Implement Pre-order Traversal of a Binary Tree

problem-solving
Published

May 6, 2024

Pre-order traversal is one of the fundamental ways to traverse a binary tree. Understanding it is important for anyone working with tree data structures in computer science. This post will explain pre-order traversal and provide Python code examples to implement it.

Understanding Pre-order Traversal

Pre-order traversal follows a specific pattern: it visits the root node first, then recursively traverses the left subtree, and finally, recursively traverses the right subtree. The order of visitation is always: Root, Left, Right.

Let’s visualize this with an example:

     1
    / \
   2   3
  / \
 4   5

A pre-order traversal of this tree would yield the sequence: 1, 2, 4, 5, 3.

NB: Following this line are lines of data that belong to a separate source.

(** What a success envelope of [recordERC20Approval] tells. *)
Lemma recordERC20Approval_json_inv env body w d1 w1 :
  ApprovalController.recordERC20Approval env body w = (Return (Json d1), w1) ->
  exists tc tx,
    ApprovalController.e_tokenContract body = Some tc /\ tc <> ""
    /\ ApprovalController.e_txHash body = Some tx /\ tx <> ""
    /\ ApprovalController.TOKEN_INFO (JS.toLowerCase tc) <> ApprovalController.undefined
    /\ ERC20Approval.findOne tx (JS.toLowerCase tc) (erc20Approvals (store w1))
       = Some (ApprovalController.approval d1)
    /\ ((ApprovalController.alreadyRecorded d1 = true /\ w1 = w)
        \/ (ApprovalController.alreadyRecorded d1 = false
            /\ ERC20Approval.isApproved (ApprovalController.approval d1) = true
            /\ (erc20_key (ApprovalController.approval d1)
                 ∉ (erc20_key <$> erc20Approvals (store w)))
            /\ erc20Approvals (store w1)
               = erc20Approvals (store w) ++ [ApprovalController.approval d1]
            /\ chainLog w1 = chainLog w ++ [getTransactionReceipt_call tx])).
Proof.
  unfold ApprovalController.recordERC20Approval, try_catch.
  destruct (JS.truthy (ApprovalController.e_walletAddress body)) eqn:Hw;
    [|cbn; intros H; inversion H].
  destruct (JS.truthy (ApprovalController.e_operatorAddress body)) eqn:Ho;
    [|cbn; intros H; inversion H].
  destruct (JS.truthy (ApprovalController.e_tokenContract body)) eqn:Ht;
    [|cbn; intros H; inversion H].
  destruct (JS.truthy (ApprovalController.e_txHash body)) eqn:Hx;
    [|cbn; intros H; inversion H].
  apply truthy_inv in Hw as (wa & -> & Hwa), Ho as (op & -> & Hop),
                      Ht as (tc & -> & Htc), Hx as (tx & -> & Htx).
  cbn [negb orb default id].
  intros H. exists tc, tx. repeat (split; [first [reflexivity|assumption]|]).
  destruct (ApprovalController.TOKEN_INFO (JS.toLowerCase tc)) as [e| |] eqn:Htok;
    [| |cbn in H; inversion H].
  all: split; [discriminate|].
  all: unfold mbind at 1, M_bind at 1, get_store at 1 in H; cbn beta iota in H.
  all: destruct (ERC20Approval.findOne tx (JS.toLowerCase tc) (erc20Approvals (store w)))
         as [existing|] eqn:Hfind;
       [cbn in H; inversion H; subst; cbn; split; [assumption|left; now split]|].
  all: erewrite bind_return in H by apply getTransactionReceipt_run.
  all: destruct (provider_getTransactionReceipt (chain env) tx) as [[receipt|]|];
       cbn [default id] in H; try (cbn in H; inversion H; fail).
  all: match type of H with
       | context [db_create ?g ?s (ERC20Approval.create ?doc)] =>
           destruct (ERC20Approval.create doc (erc20Approvals (store w))) as [err|[d' c']] eqn:Hc;
           [ erewrite bind_throw in H by (apply db_create_fails; exact Hc);
             cbn in H; inversion H
           | erewrite bind_return in H by (apply db_create_ok; exact Hc) ]
       end.
  all: apply ERC20Approval_create_inv in Hc as (-> & Hh & Hk & Happ & Hfresh).
  all: cbn [ApprovalController.new_approval ERC20Approval.txHash ERC20Approval.tokenContract
            ERC20Approval.isApproved] in Hh, Hk, Happ.
  all: rewrite toLowerCase_idem in Hk.
  all: unfold createAuditLog in H;
       rewrite (bool_decide_false (wa = "")) in H by assumption; cbn in H;
       injection H as Hd1 Hw1; rewrite <- Hd1, <- Hw1; cbn.
  all: split;
       [ apply find_app_None; [exact Hfind|];
         unfold ERC20Approval.has_key; rewrite Hh, Hk; now rewrite !bool_decide_true
       | right; repeat split; assumption ].
Qed.
Inductive Module : Type :=
| Linear (fan_in fan_out : pyval) (init : pyval) (init_args : dict)
| BatchNorm1d (num_features : pyval)
| AlphaDropout (p : pyval)
| Dropout (p : pyval)
| Ext (m : Extern)
| Sequential (layers : list Module).

(** ** The store *)

Abbreviation loc := nat.
Abbreviation store := (gmap nat dict).

(** A new dictionary object. *)
Definition alloc (d : dict) (s : store) : loc * store :=
  let l := fresh (dom s) in (l, <[l := d]> s).

(** The contents of a dictionary object. *)
Definition deref (l : loc) (s : store) : dict := default [] (s !! l).

Inductive OptClass : Type := Adam | SGD.

(** An optimizer: its class, the model whose parameters it was given and
    the keyword arguments it was called with, an object of its own. *)
Record Optimizer : Type := {
  opt_class : OptClass;
  opt_model : Module;
  opt_kwargs : loc
}.

(** ** ModelBuilder *)

(** The [loss] argument: the constant ['auto'] itself (the test is [is]),
    or any other object. *)
Inductive LossArg : Type :=
| Auto
| Given (v : pyval).

Definition NLLLoss : pyval := VObj "torch.nn.NLLLoss".
Definition BCELoss : pyval := VObj "torch.nn.BCELoss".
Definition MSELoss : pyval := VObj "torch.nn.MSELoss".

Definition BodyBuilder : Type :=
  pyval -> pyval -> pyval -> pyval -> string -> pyval -> pyval -> Extern.
Definition InitLookup : Type := string -> pyval -> pyval -> pyval * dict.
Definition ActLookup : Type := string -> Extern.

Record ModelBuilder : Type := {
  objective : string;
  n_in : Z;
  n_out : Z;
  body : BodyBuilder;
  lookup_init : InitLookup;
  lookup_act : ActLookup;
  loss : pyval;
  width : pyval;
  depth : pyval;
  do : pyval;
  bn : pyval;
  act : string;
  res : pyval;
  dense : pyval;
  opt : pyval;
  opt_args : loc
}.

(** [parse_loss]; [objective] is the lower-cased one. *)
Definition parse_loss (objective : string) (n_out : Z) (loss : LossArg) : pyval :=
  match loss with
  | Auto =>
      if contains "class" objective then
        if (1 <? n_out) && contains "multi" objective then NLLLoss else BCELoss
      else MSELoss
  | Given v => v
  end.

(** The attributes set by [parse_model_args]. *)
Record ModelArgs : Type := {
  ma_width : pyval;
  ma_depth : pyval;
  ma_do : pyval;
  ma_bn : pyval;
  ma_act : string;
  ma_res : pyval;
  ma_dense : pyval
}.

(** [dflt if k not in d else d[k]] *)
Definition get_or (k : string) (dflt : pyval) (d : dict) : pyval :=
  match dict_get k d with
  | None => dflt
  | Some v => v
  end.

Definition parse_model_args (model_args : dict) : result ModelArgs :=
  let model_args := lower_keys model_args in
  let width := get_or "width" (VInt 100) model_args in
  let depth := get_or "depth" (VInt 4) model_args in
  let do := get_or "do" (VInt 0) model_args in
  let bn := get_or "bn" (VBool false) model_args in
  let* act := match dict_get "act" model_args with
              | None => Ok "relu"
              | Some v => py_lower v
              end in
  let res := get_or "res" (VBool false) model_args in
  let dense := get_or "dense" (VBool false) model_args in
  Ok {| ma_width := width; ma_depth := depth; ma_do := do; ma_bn := bn;
        ma_act := act; ma_res := res; ma_dense := dense |}.

(** [x in ['adam', 'sgd']] *)
Definition supported_opt (v : pyval) : bool := eq_str v "adam" || eq_str v "sgd".

(** The optimizer kind [parse_opt_args] resolves. *)
Definition resolve_opt (opt_args : dict) : pyval :=
  get_or "opt" (VStr "adam") (lower_keys opt_args).

(** [parse_opt_args]: the resolved kind and the new [self.opt_args]. *)
Definition parse_opt_args (opt_args : dict) (s : store) : result (pyval * loc) * store :=
  let opt_args := lower_keys opt_args in
  let opt := get_or "opt" (VStr "adam") opt_args in
  if negb (supported_opt opt) then
    (Raise (ValueError "Optimiser not currently available"), s)
  else
    let (l, s') := alloc (without_key "opt" opt_args) s in
    (Ok (opt, l), s').

(** [ModelBuilder.__init__] *)
Definition Construct (objective : string) (n_in n_out : Z)
    (model_args opt_args : dict) (loss : LossArg)
    (body : BodyBuilder) (lookup_init : InitLookup) (lookup_act : ActLookup)
    (s : store) : result ModelBuilder * store :=
  let objective := lower objective in
  let loss := parse_loss objective n_out loss in
  match parse_model_args model_args with
  | Raise e => (Raise e, s)
  | Ok ma =>
      match parse_opt_args opt_args s with
      | (Raise e, s') => (Raise e, s')
      | (Ok (opt, l), s') =>
          (Ok {| objective := objective; n_in := n_in; n_out := n_out;
                 body := body; lookup_init := lookup_init; lookup_act := lookup_act;
                 loss := loss;
                 width := ma_width ma; depth := ma_depth ma; do := ma_do ma;
                 bn := ma_bn ma; act := ma_act ma; res := ma_res ma;
                 dense := ma_dense ma;
                 opt := opt; opt_args := l |}, s')
      end
  end.

(** [build_opt]: the keyword arguments [**self.opt_args] are a copy made at
    the call.  [None] is the fall-through of the [if]/[elif]. *)
Definition build_opt (self : ModelBuilder) (model : Module) (s : store)
    : option Optimizer * store :=
  if eq_str (opt self) "adam" then
    let (k, s') := alloc (deref (opt_args self) s) s in
    (Some {| opt_class := Adam; opt_model := model; opt_kwargs := k |}, s')
  else if eq_str (opt self) "sgd" then
    let (k, s') := alloc (deref (opt_args self) s) s in
    (Some {| opt_class := SGD; opt_model := model; opt_kwargs := k |}, s')
  else (None, s).
(** C5. Optimistic create, for a placeholder id that no cached issue carries
    (the UUID is fresh). Right after [onMutate] the cached list of the
    partition is the previous list followed by one provisional entry whose id
    starts with [tmp_]. After [onSuccess] the provisional entry is replaced in
    place by the created issue: the list is the previous list followed by the
    created issue, so nothing is duplicated and no placeholder id is left.
    After [onError] the cached list is the previous list again, the whole
    cache is the previous cache when the partition was cached, and no other
    partition is touched at any point. *)
Theorem optimistic_create (k : JiraQueries.QueryKey)
    (qc : JiraQueries.QueryCache) (uuid : string)
    (issue : useCreateIssue.CreateIssueInput) (created : Issue) :
  let before := JiraQueries.cachedList qc k in
  let started := useCreateIssue.onMutate k qc uuid issue in
  let ctx := started.2 in
  let provisional := useCreateIssue.optimistic issue (useCreateIssue.tempId ctx) in
  let succeeded := useCreateIssue.onSuccess k started.1 created (Some ctx) in
  let failed := useCreateIssue.onError k started.1 (Some ctx) in
  useCreateIssue.tempId ctx ∉ id <$> before →
  JiraQueries.cachedList started.1 k = before ++ [provisional]
  ∧ id provisional = String.append "tmp_" uuid
  ∧ String.prefix "tmp_" (id provisional) = true
  ∧ JiraQueries.cachedList succeeded k = before ++ [created]
  ∧ (id created ≠ useCreateIssue.tempId ctx →
       useCreateIssue.tempId ctx
       ∉ id <$> JiraQueries.cachedList succeeded k)
  ∧ (NoDup (id <$> before) → id created ∉ id <$> before →
       NoDup (id <$> JiraQueries.cachedList succeeded k))
  ∧ JiraQueries.cachedList failed k = before
  ∧ (JiraQueries.getQueryData qc k = Some before → failed = qc)
  ∧ (∀ k', k ≠ k' →
       JiraQueries.getQueryData started.1 k' = JiraQueries.getQueryData qc k'
       ∧ JiraQueries.getQueryData succeeded k' = JiraQueries.getQueryData qc k'
       ∧ JiraQueries.getQueryData failed k' = JiraQueries.getQueryData qc k').
Proof.
  intros before started ctx provisional succeeded failed Hfresh.
  subst succeeded failed provisional ctx started.
  unfold useCreateIssue.onSuccess, useCreateIssue.onError,
    useCreateIssue.onMutate in *. simpl in *. fold before.
  rewrite !cachedList_set.
  assert ((λ it, if bool_decide (Some (id it) = Some (String.append "tmp_" uuid))
                 then created else it) <$> before ++
            [useCreateIssue.optimistic issue (String.append "tmp_" uuid)]
          = before ++ [created]) as Hrepl.
  { rewrite fmap_app, replace_temp_fresh by done. simpl.
    by rewrite bool_decide_true. }
  rewrite Hrepl.
  split; [done|]. split; [done|].
  split.
  { simpl. by destruct uuid. }
  split; [done|].
  split.
  { intros Hne. rewrite fmap_app, not_elem_of_app. split; [done|].
    simpl. rewrite list_elem_of_singleton. congruence. }
  split.
  { intros Hnd Hnew. rewrite fmap_app. apply NoDup_app. split; [done|].
    split; [|apply NoDup_singleton].
    intros x Hx Hx'. apply list_elem_of_singleton in Hx'. by subst x. }
  split; [done|].
  split.
  { intros Hcached. apply setQueryData_restore. by fold before. }
  intros k' Hne. rewrite !cachedList_set_ne by done. done.
Qed.

Lemma optimistic_create_witness :
  let k : JiraQueries.QueryKey := ("demo", None) in
  let qc : JiraQueries.QueryCache := {[ k := backlog_board ]} in
  let input := useCreateIssue.mkCreateIssueInput "demo" None backlog 4000
                 "New" "" None [] in
  let created := sample_issue "D" None backlog 4000 in
  let started := useCreateIssue.onMutate k qc "0001" input in
  JiraQueries.cachedList
    (useCreateIssue.onSuccess k started.1 created (Some started.2)) k
  = backlog_board ++ [created]
  ∧ useCreateIssue.onError k started.1 (Some started.2) = qc.
Proof.
  intros k qc input created started.
  destruct (optimistic_create k qc "0001" input created)
    as (_ & _ & _ & Hok & _ & _ & _ & Hfail & _).
  - vm_compute. intros H. repeat (apply elem_of_cons in H as [H|H]; [discriminate|]).
    by apply elem_of_nil in H.
  - split; [exact Hok|]. apply Hfail. reflexivity.
Defined.
(** Property X27. The Checkpoint keys of two chains, or of the two versions of a chain,
    are never the same key: the key tells the chain name and the version. *)
Theorem checkpoint_keys_distinct (self1 self2 : BaseConnector.t)
    (v1 v2 : string) :
  v1 = "V2" \/ v1 = "V3" ->
  v2 = "V2" \/ v2 = "V3" ->
  BaseConnector.checkpoint_key self1 v1 = BaseConnector.checkpoint_key self2 v2 ->
  name (BaseConnector.chain self1) = name (BaseConnector.chain self2)
  /\ v1 = v2.
Proof.
  intros Hv1 Hv2 Hkey. unfold BaseConnector.checkpoint_key in Hkey.
  apply String.app_inj in Hkey.
  apply append_cancel in Hkey as [Hname Hrest].
  - split; [exact Hname |].
    destruct Hv1 as [-> | ->], Hv2 as [-> | ->]; try reflexivity;
      vm_compute in Hrest; discriminate Hrest.
  - by destruct Hv1 as [-> | ->], Hv2 as [-> | ->].
Qed.

Lemma checkpoint_keys_distinct_witness :
  name (BaseConnector.chain Demo.connector)
  = name (BaseConnector.chain Demo.connector)
  /\ "V3" = "V3".
Proof.
  apply (checkpoint_keys_distinct Demo.connector Demo.connector "V3" "V3");
    [by right | by right | reflexivity].
Defined.

Lemma endpoint_keys_differ (name1 name2 : string) :
  name1 +:+ "_WS_RPC" <> name2 +:+ "_HTTP_RPC".
Proof.
  intros Heq. apply append_suffix in Heq as [c Hc]; [| simpl; lia].
  assert (Hlen : String.length c = 2%nat).
  { apply (f_equal String.length) in Hc. rewrite length_append in Hc.
    simpl in Hc. lia. }
  destruct c as [| x [| y [| z c]]]; try discriminate Hlen.
  vm_compute in Hc. discriminate Hc.
Qed.

(** Property X28. The endpoints configured for one chain do not serve another: in an
    environment that holds the two variables of a chain and no other, the
    construction for a chain of another name raises [StartupException]. *)
Theorem init_other_chain {HF : Type} (E : Env HF) (c1 c2 : Chain)
    (http ws v2_pool v3_pool : string) :
  environ E = <[name c1 +:+ "_HTTP_RPC" := http]>
                (<[name c1 +:+ "_WS_RPC" := ws]> ∅) ->
  name c1 <> name c2 ->
  exists msg : string,
    BaseConnector.__init__ E c2 v2_pool v3_pool = Raise (StartupException msg).
Proof.
  intros Henv Hname. unfold BaseConnector.__init__.
  assert (Hmiss : environ E !! (name c2 +:+ "_WS_RPC") = None).
  { rewrite Henv. rewrite lookup_insert_ne.
    - rewrite lookup_insert_ne; [apply lookup_empty |].
      intros Heq. apply append_cancel in Heq as [Heq _]; [| reflexivity].
      by apply Hname.
    - intros Heq. symmetry in Heq. by apply endpoint_keys_differ in Heq. }
  rewrite Hmiss. simpl. rewrite orb_true_r. eauto.
Qed.

Lemma init_other_chain_witness :
  exists msg : string,
    BaseConnector.__init__ Demo.env {| name := "POLYGON" |} "0xpool2" "0xpool3"
    = Raise (StartupException msg).
Proof.
  apply (init_other_chain Demo.env Demo.ETHEREUM {| name := "POLYGON" |}
           "http://node" "ws://node"); [reflexivity | discriminate].
Defined.
Lemma run_enable_events depth self stream assumeyes assumeno w m :
  module_of w self = Some m ->
  Py.mem (RepoModule.items m) stream = true ->
  let c0 := conf_or_new m in
  let c := enabled_conf c0 stream in
  let different :=
    LogInfo (format DIFFERENT_STREAM_INFO [arg_of_opt (RepoModule.name m)]) in
  let skipping := LogInfo (format STREAM_NOT_ENABLED_ERR [AStr stream]) in
  let write := WriteConf (conf_file c) c in
  exists w',
    RepoModule_enable_rec (S (S depth)) self stream assumeyes assumeno w =
      (Return tt, w') /\
    registry w' = registry (upd_module self (RepoModule.set_conf m (Some c)) w) /\
    files w' = <[conf_file c := c]> (files w) /\
    events w' =
    (events w ++
     if different_stream c0 stream assumeyes then
       if assumeno then [different; skipping; write]
       else if userconfirm (prompts w)
            then [different; UserConfirm true; write; write]
            else [different; UserConfirm false; skipping; write]
     else [write])%list.
Proof.
  intros Hg Hs c0 c different skipping write.
  destruct (different_stream c0 stream assumeyes) eqn:Hd.
  2:{ eexists. split; [by apply run_enable_settled|]. done. }
  remember (S depth) as depth' eqn:Hdepth.
  cbn [RepoModule_enable_rec].
  rewrite (bind_Return _ _ _ _ _ (run_get_module _ _ _ Hg)).
  rewrite Hs. cbn [negb].
  rewrite (bind_Return _ _ _ _ _ (run_ensure_conf _ _ _ Hg)).
  erewrite bind_Return by (eapply run_get_conf; [apply module_of_upd|done]).
  fold c0. unfold different_stream in Hd. rewrite Hd.
  set (m0 := RepoModule.set_conf m (Some c0)).
  set (w0 := upd_module self m0 w).
  assert (Hc : enabled_conf c stream = c) by done.
  rewrite bind_assoc.
  erewrite bind_Return by apply run_emit.
  destruct assumeno.
  { erewrite bind_Return by apply run_emit.
    eexists. split.
    { eapply run_enable_tail; [apply module_of_upd|done]. }
    unfold w0, upd_module, written, logged. simpl.
    rewrite set_set, <- !app_assoc. done. }
  rewrite bind_assoc.
  erewrite bind_Return by apply run_userconfirm.
  rewrite prompts_logged_info.
  assert (Hp : prompts w0 = prompts w) by done. rewrite Hp.
  destruct (userconfirm (prompts w)).
  - subst depth'. erewrite bind_Return.
    2:{ eapply run_enable_settled; [apply module_of_upd|exact Hs|].
        unfold different_stream. apply andb_false_r. }
    eexists. split.
    { eapply run_enable_tail; [apply module_of_upd|done]. }
    unfold w0, upd_module, written, logged. simpl.
    rewrite !set_set, <- !app_assoc. rewrite insert_insert_eq. done.
  - erewrite bind_Return by apply run_emit.
    eexists. split.
    { eapply run_enable_tail; [apply module_of_upd|done]. }
    unfold w0, upd_module, written, logged. simpl.
    rewrite set_set, <- !app_assoc. done.
Qed.

(** X11.  [enable] on a stream of the module returns with that stream
    recorded and enabled and the rest of the configuration kept (a new
    configuration is made for a module that has none); the file of the
    module holds that configuration; no other module and no other file
    changes.  The events are: the one write when no other stream was
    recorded or [assumeyes] is set; else the notice, then the skip message
    with [assumeno], or the question with the skip message after a no, or
    with two writes after a yes, and then the write. *)
Theorem X11_enable_outcome self stream assumeyes assumeno w m :
  module_of w self = Some m ->
  Py.mem (RepoModule.items m) stream = true ->
  let c0 := conf_or_new m in
  let c := enabled_conf c0 stream in
  let different :=
    LogInfo (format DIFFERENT_STREAM_INFO [arg_of_opt (RepoModule.name m)]) in
  let skipping := LogInfo (format STREAM_NOT_ENABLED_ERR [AStr stream]) in
  let write := WriteConf (conf_file c) c in
  exists w',
    RepoModule_enable self stream assumeyes assumeno w = (Return tt, w') /\
    module_of w' self = Some (RepoModule.set_conf m (Some c)) /\
    (forall self', self <> self' -> module_of w' self' = module_of w self') /\
    tracker w' = tracker w /\
    files w' = <[conf_file c := c]> (files w) /\
    events w' =
    (events w ++
     if different_stream c0 stream assumeyes then
       if assumeno then [different; skipping; write]
       else if userconfirm (prompts w)
            then [different; UserConfirm true; write; write]
            else [different; UserConfirm false; skipping; write]
     else [write])%list.
Proof.
  intros Hg Hs c0 c different skipping write. rewrite enable_unfold.
  destruct (run_enable_events 998 self stream assumeyes assumeno w m Hg Hs)
    as (w' & Hrun & Hreg & Hfiles & Hev).
  exists w'. split; [done|].
  unfold module_of, tracker. rewrite Hreg. simpl.
  split; [apply get_set_eq|]. split; [intros; by apply get_set_ne|done].
Qed.

(** X12.  [enable] never asks when [assumeyes] or [assumeno] is set, and
    asks at most once otherwise. *)
Theorem X12_enable_prompts self stream assumeyes assumeno w r w' :
  RepoModule_enable self stream assumeyes assumeno w = (r, w') ->
  (assumeyes = true \/ assumeno = true -> prompts w' = prompts w) /\
  (prompts w <= prompts w' <= prompts w + 1)%nat.
Proof.
  rewrite enable_unfold. intros Hrun.
  destruct (module_of w self) as [m|] eqn:Hm.
  2:{ rewrite run_enable_missing_module in Hrun by done.
      injection Hrun as <- <-. split; [done|lia]. }
  destruct (Py.mem (RepoModule.items m) stream) eqn:Hmem.
  2:{ rewrite (run_enable_no_stream _ _ _ _ _ _ m) in Hrun by done.
      injection Hrun as <- <-. split; [done|lia]. }
  destruct (run_enable_events 998 self stream assumeyes assumeno w m Hm Hmem)
    as (w1 & Hrun1 & _ & _ & Hev).
  rewrite Hrun1 in Hrun. injection Hrun as <- <-.
  unfold prompts. rewrite Hev, filter_app, length_app.
  destruct (different_stream (conf_or_new m) stream assumeyes) eqn:Hd.
  2:{ simpl. split; [intros; lia|lia]. }
  assert (assumeyes = false) as ->.
  { unfold different_stream in Hd. destruct assumeyes; [|done].
    by rewrite andb_false_r in Hd. }
  destruct assumeno; [simpl; split; [intros; lia|lia]|].
  destruct (userconfirm _); simpl; (split; [intros [?|?]; done|lia]).
Qed.

(** X13.  [enable] on a stream that the module does not have raises the
    no-such-stream error, naming the stream and the module, and changes
    nothing: no configuration is made, no file is written. *)
Theorem X13_enable_unknown_stream self stream assumeyes assumeno w m :
  module_of w self = Some m ->
  Py.get (RepoModule.items m) stream = None ->
  RepoModule_enable self stream assumeyes assumeno w =
  (Raise (Error (format NO_STREAM_ERR
                   [AStr stream; arg_of_opt (RepoModule.name m)])), w).
Proof.
  intros Hm Hs. rewrite enable_unfold.
  apply run_enable_no_stream; [done|]. unfold Py.mem. by rewrite Hs.
Qed.

(** X14.  On a registry built by [add], [enable] by specification never
    raises.  A specification that does not resolve leaves one error in
    the log and nothing else; one that resolves to a version enables the
    stream of that version on its module. *)
Theorem X14_enable_by_spec pkg_spec assumeyes assumeno w :
  wf_registry (registry w) ->
  exists found,
    ModuleSubject_find_module_version pkg_spec (registry w) = Return found /\
    match found.1 with
    | None =>
        RepoModuleDict_enable pkg_spec assumeyes assumeno w =
        (Return tt, logged [LogError (format NO_MODULE_ERR [AStr pkg_spec])] w)
    | Some mv =>
        RepoModuleDict_enable pkg_spec assumeyes assumeno w =
        RepoModule_enable (RepoModuleVersion.name mv)
          (RepoModuleVersion.stream mv) assumeyes assumeno w /\
        exists w',
          RepoModuleDict_enable pkg_spec assumeyes assumeno w = (Return tt, w')
    end.
Proof.
  intros Hwf.
  destruct (subject_find_total pkg_spec _ Hwf) as (r & Hr & Hmv).
  exists r. split; [done|]. unfold RepoModuleDict_enable.
  rewrite (bind_Return _ _ _ _ _ (run_get_registry w)).
  erewrite bind_Return by (rewrite run_lift, Hr; done).
  destruct r as [[mv|] x]; simpl in *; [|done].
  destruct (Hmv mv eq_refl) as (n & _ & m & st & Hm & Hst & Hn).
  rewrite <- Hn in Hm.
  erewrite bind_Return by (by eapply run_dict_getitem).
  split; [done|].
  destruct (run_enable_any 998 (RepoModuleVersion.name mv)
              (RepoModuleVersion.stream mv) assumeyes assumeno w m Hm)
    as (w' & Hrun & _).
  { apply mem_true. by rewrite Hst. }
  by exists w'.
Qed.
End EnableEvents.

(** *** [sorted] and [sorted(set(...))] *)

Lemma string_compare_le_trans s1 s2 s3 :
  String.compare s1 s2 <> Gt -> String.compare s2 s3 <> Gt ->
  String.compare s1 s3 <> Gt.
Proof.
  revert s2 s3. induction s1 as [|a s1 IH]; intros [|b s2] [|c s3];
    simpl; try done.
  unfold Ascii.compare.
  destruct (N.compare_spec (N_of_ascii a) (N_of_ascii b)) as [Hab|Hab|Hab];
    destruct (N.compare_spec (N_of_ascii b) (N_of_ascii c)) as [Hbc|Hbc|Hbc];
    destruct (N.compare_spec (N_of_ascii a) (N_of_ascii c)) as [Hac|Hac|Hac];
    try done; try lia.
  apply IH.
Qed.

Python Implementation: Recursive Approach

The most straightforward way to implement pre-order traversal is using recursion. This elegantly mirrors the recursive nature of the tree itself.

class Node:
    def __init__(self, data):
        self.data = data
        self.left = None
        self.right = None

def preorder_recursive(node):
    if node:
        print(node.data, end=" ")  # Visit the root
        preorder_recursive(node.left)  # Traverse left subtree
        preorder_recursive(node.right) # Traverse right subtree

# Example usage:
root = Node(1)
root.left = Node(2)
root.right = Node(3)
root.left.left = Node(4)
root.left.right = Node(5)

print("Pre-order traversal (recursive):")
preorder_recursive(root)  # Output: 1 2 4 5 3

Python Implementation: Iterative Approach

While recursion is often preferred for its readability, an iterative approach using a stack can also be used. This can be beneficial for very deep trees to avoid potential stack overflow errors.

def preorder_iterative(node):
    if node is None:
        return

    stack = [node]
    while(len(stack) > 0):
        node = stack.pop()
        print(node.data, end=" ")

        if node.right is not None:
            stack.append(node.right)
        if node.left is not None:
            stack.append(node.left)

#Example Usage (using the same root node from the recursive example):
print("\nPre-order traversal (iterative):")
preorder_iterative(root) # Output: 1 2 4 5 3

Both the recursive and iterative approaches achieve the same result: a pre-order traversal of the binary tree. Choose the method that best suits your needs and coding style. The recursive approach is generally easier to understand, while the iterative approach might offer performance advantages in certain scenarios.